= INSTRUCTIONS FOR THE TASK =
Please go line by line through the material and copy each one containing the word "running".

= THE INPUT =
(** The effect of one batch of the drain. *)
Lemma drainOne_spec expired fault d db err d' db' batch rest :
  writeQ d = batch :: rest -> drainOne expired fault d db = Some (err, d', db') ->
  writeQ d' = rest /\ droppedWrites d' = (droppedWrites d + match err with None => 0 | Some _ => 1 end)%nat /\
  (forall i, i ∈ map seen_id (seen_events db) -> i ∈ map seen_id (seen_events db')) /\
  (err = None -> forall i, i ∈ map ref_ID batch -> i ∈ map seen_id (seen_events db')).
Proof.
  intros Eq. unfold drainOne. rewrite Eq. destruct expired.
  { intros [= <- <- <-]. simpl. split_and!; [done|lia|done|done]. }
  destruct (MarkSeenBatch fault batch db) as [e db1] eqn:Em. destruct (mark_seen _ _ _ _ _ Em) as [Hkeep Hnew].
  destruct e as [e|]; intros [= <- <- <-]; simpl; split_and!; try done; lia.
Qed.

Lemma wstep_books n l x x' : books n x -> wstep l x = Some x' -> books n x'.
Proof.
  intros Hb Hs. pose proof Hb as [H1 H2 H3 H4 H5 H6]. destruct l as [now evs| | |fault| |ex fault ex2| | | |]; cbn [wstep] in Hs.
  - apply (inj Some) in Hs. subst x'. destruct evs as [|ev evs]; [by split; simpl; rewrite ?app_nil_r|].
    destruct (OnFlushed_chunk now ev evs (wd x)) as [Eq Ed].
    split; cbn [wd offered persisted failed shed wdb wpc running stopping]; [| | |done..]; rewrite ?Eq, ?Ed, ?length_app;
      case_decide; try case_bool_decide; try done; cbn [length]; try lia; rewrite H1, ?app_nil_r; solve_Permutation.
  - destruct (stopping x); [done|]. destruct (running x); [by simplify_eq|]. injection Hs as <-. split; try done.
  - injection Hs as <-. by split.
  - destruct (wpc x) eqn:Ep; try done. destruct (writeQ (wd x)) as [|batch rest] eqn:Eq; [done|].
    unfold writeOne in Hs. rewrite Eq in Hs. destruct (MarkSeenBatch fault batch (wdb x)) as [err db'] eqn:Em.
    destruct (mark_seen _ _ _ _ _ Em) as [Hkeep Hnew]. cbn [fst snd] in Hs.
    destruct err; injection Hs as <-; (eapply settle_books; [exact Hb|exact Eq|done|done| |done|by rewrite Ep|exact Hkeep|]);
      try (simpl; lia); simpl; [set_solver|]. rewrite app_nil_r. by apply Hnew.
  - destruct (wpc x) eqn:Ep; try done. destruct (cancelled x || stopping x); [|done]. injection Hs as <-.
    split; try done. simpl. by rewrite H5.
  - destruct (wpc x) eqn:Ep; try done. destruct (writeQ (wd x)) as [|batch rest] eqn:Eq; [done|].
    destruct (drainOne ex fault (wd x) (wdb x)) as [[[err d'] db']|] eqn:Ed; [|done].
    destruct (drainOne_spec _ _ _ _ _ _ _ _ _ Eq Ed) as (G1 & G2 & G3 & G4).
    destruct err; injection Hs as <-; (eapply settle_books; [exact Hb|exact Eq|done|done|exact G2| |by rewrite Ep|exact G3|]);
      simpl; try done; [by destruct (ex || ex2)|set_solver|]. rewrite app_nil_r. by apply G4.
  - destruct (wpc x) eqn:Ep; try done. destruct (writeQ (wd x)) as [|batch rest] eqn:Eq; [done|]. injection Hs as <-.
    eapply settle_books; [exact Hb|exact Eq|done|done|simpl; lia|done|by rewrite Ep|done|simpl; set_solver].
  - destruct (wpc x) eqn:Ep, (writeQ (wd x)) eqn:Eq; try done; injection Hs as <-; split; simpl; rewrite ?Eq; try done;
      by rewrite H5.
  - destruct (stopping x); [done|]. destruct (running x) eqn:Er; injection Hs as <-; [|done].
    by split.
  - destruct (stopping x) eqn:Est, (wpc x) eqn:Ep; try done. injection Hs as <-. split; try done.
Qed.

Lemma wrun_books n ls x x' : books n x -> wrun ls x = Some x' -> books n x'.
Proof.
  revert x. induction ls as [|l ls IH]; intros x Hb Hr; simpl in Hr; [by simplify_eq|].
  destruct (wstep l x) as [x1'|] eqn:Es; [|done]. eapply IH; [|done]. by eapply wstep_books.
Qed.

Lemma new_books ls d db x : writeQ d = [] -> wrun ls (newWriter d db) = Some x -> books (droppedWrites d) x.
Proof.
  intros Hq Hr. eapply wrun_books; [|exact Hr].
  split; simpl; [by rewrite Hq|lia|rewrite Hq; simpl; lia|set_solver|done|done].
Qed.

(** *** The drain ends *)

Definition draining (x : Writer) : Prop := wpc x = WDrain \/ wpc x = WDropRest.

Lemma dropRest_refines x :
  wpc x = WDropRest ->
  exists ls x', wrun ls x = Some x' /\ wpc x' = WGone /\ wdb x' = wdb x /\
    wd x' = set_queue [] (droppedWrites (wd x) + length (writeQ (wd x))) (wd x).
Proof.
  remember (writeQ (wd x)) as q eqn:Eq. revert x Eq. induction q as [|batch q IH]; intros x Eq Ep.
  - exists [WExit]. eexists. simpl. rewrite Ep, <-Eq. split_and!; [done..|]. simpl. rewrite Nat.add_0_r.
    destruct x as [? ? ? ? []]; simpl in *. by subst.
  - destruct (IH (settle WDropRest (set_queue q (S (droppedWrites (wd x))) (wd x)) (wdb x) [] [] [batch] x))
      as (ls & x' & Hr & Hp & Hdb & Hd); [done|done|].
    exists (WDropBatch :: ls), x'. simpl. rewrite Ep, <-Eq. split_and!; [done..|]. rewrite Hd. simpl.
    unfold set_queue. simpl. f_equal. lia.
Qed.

= SOLUTION =
    split; cbn [wd offered persisted failed shed wdb wpc running stopping]; [| | |done..]; rewrite ?Eq, ?Ed, ?length_app;
  - destruct (stopping x); [done|]. destruct (running x); [by simplify_eq|]. injection Hs as <-. split; try done.
  - destruct (stopping x); [done|]. destruct (running x) eqn:Er; injection Hs as <-; [|done].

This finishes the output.